Task directions: Lines from the line with "(** An attribute" to the line with "apply group_plus_greedy; [exact" in the entries below, and only those, must be output exactly, with both ends included.

======== Given entries

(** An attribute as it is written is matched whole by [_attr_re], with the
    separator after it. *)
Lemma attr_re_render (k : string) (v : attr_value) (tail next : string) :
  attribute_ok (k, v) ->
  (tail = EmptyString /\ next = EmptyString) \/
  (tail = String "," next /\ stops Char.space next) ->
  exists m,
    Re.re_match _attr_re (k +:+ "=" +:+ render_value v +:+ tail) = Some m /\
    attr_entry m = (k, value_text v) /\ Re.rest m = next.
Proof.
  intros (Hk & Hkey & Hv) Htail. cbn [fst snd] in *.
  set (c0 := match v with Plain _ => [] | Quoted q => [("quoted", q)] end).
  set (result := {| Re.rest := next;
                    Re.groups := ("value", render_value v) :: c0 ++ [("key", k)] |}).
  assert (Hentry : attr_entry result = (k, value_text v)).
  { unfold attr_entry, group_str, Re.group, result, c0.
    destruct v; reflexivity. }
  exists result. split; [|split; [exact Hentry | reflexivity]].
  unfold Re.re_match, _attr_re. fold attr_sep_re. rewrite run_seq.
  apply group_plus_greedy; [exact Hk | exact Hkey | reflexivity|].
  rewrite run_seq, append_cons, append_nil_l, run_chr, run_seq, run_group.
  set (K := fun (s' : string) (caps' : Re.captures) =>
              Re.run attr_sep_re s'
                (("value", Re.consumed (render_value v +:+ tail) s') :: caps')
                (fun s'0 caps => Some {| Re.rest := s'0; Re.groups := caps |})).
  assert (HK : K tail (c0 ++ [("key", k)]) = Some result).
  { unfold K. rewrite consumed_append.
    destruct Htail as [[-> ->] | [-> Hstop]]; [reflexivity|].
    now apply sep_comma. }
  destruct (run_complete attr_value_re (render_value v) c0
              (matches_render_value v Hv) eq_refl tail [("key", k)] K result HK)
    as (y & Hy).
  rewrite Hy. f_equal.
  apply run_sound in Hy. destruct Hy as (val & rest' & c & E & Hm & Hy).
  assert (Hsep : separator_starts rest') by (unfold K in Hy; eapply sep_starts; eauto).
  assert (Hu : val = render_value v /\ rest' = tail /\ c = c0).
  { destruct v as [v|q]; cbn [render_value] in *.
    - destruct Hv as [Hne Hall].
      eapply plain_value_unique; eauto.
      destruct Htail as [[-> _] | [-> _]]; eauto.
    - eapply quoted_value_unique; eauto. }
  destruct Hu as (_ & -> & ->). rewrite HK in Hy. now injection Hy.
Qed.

================
======== Given entries

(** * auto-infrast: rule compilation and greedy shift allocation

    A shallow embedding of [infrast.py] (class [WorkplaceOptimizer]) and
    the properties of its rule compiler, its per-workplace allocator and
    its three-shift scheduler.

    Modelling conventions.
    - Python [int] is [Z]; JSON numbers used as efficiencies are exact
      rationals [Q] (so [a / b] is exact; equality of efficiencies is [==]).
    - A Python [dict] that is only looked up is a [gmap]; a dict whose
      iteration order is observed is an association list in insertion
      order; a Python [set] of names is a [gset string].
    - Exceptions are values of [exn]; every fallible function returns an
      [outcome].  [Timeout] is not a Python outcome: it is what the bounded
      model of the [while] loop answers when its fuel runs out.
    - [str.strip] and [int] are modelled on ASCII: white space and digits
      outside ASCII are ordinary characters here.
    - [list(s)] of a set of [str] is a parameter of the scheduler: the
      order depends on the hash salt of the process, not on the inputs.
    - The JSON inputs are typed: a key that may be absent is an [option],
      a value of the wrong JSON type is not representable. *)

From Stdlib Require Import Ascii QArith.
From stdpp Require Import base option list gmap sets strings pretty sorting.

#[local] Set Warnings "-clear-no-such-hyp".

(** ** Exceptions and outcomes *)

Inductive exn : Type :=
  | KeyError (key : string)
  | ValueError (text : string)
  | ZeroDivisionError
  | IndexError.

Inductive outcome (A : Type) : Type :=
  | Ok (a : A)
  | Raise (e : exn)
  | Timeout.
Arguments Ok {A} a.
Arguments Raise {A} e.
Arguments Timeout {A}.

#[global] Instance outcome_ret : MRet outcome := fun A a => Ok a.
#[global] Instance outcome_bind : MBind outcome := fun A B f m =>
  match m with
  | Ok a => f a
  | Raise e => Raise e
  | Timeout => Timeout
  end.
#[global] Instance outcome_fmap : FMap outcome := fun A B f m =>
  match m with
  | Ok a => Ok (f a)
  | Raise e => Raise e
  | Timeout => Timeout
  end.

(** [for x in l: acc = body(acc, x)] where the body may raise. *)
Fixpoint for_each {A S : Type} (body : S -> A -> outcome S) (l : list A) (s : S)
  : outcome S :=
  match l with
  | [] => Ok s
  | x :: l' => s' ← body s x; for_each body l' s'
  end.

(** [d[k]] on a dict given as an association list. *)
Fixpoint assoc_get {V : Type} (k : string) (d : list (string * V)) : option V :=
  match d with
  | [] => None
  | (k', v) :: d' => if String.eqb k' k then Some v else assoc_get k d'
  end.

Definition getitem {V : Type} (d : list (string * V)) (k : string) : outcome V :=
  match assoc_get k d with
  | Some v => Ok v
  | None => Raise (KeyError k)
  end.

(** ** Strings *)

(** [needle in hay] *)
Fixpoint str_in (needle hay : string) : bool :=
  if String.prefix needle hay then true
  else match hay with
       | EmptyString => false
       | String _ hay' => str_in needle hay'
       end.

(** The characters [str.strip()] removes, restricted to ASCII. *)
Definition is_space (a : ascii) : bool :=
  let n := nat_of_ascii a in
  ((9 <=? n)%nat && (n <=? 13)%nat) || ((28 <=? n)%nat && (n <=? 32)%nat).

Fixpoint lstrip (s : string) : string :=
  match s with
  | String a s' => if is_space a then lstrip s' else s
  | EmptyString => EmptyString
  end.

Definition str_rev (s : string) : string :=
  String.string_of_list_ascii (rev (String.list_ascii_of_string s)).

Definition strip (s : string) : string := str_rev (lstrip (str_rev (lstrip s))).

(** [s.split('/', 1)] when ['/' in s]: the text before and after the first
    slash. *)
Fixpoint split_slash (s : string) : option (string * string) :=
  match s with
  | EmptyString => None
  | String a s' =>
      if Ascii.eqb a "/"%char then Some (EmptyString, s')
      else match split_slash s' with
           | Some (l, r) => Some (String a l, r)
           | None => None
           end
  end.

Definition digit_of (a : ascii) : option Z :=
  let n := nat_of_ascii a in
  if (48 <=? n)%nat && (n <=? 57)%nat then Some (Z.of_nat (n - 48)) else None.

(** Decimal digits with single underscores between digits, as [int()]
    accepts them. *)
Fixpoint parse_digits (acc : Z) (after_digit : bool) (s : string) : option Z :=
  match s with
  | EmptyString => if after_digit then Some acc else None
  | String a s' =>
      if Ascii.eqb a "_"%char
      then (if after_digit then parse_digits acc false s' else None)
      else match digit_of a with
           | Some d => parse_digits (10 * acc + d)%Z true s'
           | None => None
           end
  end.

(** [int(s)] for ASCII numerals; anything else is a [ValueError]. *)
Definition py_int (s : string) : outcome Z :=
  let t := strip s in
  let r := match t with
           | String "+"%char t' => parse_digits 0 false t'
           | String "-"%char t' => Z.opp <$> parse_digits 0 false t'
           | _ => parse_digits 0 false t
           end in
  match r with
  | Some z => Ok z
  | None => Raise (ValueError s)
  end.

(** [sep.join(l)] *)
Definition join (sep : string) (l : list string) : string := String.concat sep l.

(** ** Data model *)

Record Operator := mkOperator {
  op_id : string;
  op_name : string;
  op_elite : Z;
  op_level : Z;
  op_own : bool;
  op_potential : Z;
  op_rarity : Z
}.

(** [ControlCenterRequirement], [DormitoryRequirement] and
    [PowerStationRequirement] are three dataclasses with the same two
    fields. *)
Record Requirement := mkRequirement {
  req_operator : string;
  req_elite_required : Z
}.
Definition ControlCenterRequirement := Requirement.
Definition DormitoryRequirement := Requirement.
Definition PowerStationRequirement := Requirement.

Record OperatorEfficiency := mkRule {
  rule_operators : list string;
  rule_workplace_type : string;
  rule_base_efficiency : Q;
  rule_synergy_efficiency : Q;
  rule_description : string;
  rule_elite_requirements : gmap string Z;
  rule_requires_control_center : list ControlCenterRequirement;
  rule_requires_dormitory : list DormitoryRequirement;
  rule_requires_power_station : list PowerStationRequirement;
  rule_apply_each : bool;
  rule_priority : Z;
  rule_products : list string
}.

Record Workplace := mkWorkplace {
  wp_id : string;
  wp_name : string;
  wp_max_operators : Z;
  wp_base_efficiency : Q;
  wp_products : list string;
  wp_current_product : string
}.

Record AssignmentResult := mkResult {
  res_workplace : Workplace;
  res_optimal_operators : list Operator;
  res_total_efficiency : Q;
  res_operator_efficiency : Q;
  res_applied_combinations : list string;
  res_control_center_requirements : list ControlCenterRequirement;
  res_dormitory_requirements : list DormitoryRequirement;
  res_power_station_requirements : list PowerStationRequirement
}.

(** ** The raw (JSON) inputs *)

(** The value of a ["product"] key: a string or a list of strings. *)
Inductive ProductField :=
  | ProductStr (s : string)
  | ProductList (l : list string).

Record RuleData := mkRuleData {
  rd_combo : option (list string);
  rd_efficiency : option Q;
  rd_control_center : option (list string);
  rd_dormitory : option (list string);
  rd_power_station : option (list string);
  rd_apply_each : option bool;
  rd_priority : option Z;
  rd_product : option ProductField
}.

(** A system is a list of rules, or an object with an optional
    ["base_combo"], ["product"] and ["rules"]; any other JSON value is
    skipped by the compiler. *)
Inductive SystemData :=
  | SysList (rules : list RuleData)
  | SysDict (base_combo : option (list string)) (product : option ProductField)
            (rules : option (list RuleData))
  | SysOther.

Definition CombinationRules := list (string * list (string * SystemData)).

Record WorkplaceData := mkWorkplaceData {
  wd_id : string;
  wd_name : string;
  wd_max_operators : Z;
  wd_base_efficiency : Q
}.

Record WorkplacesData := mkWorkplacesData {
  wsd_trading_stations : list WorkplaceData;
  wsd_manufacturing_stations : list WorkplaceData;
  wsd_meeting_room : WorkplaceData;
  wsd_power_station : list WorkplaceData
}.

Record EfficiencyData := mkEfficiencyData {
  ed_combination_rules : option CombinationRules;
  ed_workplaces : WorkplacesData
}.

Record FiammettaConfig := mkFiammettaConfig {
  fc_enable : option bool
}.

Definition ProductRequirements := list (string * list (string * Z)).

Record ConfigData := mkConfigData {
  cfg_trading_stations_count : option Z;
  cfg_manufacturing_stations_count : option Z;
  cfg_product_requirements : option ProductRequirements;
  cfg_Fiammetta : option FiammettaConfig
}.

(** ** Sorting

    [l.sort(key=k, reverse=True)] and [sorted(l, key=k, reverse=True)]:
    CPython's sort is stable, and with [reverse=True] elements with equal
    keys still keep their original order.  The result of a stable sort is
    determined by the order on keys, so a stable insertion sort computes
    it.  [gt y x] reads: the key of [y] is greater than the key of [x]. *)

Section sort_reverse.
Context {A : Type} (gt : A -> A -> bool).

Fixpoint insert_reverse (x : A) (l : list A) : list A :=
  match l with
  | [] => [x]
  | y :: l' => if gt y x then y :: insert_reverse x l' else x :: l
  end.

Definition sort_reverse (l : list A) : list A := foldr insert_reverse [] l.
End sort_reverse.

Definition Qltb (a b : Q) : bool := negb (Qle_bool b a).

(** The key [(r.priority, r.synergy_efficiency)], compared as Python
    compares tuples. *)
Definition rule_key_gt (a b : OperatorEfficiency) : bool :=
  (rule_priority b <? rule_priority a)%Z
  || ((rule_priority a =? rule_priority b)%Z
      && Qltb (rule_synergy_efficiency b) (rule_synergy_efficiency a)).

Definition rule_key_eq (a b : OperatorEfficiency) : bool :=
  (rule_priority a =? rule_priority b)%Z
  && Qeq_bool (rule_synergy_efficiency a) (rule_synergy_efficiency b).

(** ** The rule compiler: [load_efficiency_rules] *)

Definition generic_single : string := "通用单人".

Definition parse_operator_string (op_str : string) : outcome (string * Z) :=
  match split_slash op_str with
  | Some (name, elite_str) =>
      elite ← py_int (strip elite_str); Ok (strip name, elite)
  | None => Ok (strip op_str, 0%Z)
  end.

================

Written reply:
(** An attribute as it is written is matched whole by [_attr_re], with the
    separator after it. *)
Lemma attr_re_render (k : string) (v : attr_value) (tail next : string) :
  attribute_ok (k, v) ->
  (tail = EmptyString /\ next = EmptyString) \/
  (tail = String "," next /\ stops Char.space next) ->
  exists m,
    Re.re_match _attr_re (k +:+ "=" +:+ render_value v +:+ tail) = Some m /\
    attr_entry m = (k, value_text v) /\ Re.rest m = next.
Proof.
  intros (Hk & Hkey & Hv) Htail. cbn [fst snd] in *.
  set (c0 := match v with Plain _ => [] | Quoted q => [("quoted", q)] end).
  set (result := {| Re.rest := next;
                    Re.groups := ("value", render_value v) :: c0 ++ [("key", k)] |}).
  assert (Hentry : attr_entry result = (k, value_text v)).
  { unfold attr_entry, group_str, Re.group, result, c0.
    destruct v; reflexivity. }
  exists result. split; [|split; [exact Hentry | reflexivity]].
  unfold Re.re_match, _attr_re. fold attr_sep_re. rewrite run_seq.
  apply group_plus_greedy; [exact Hk | exact Hkey | reflexivity|].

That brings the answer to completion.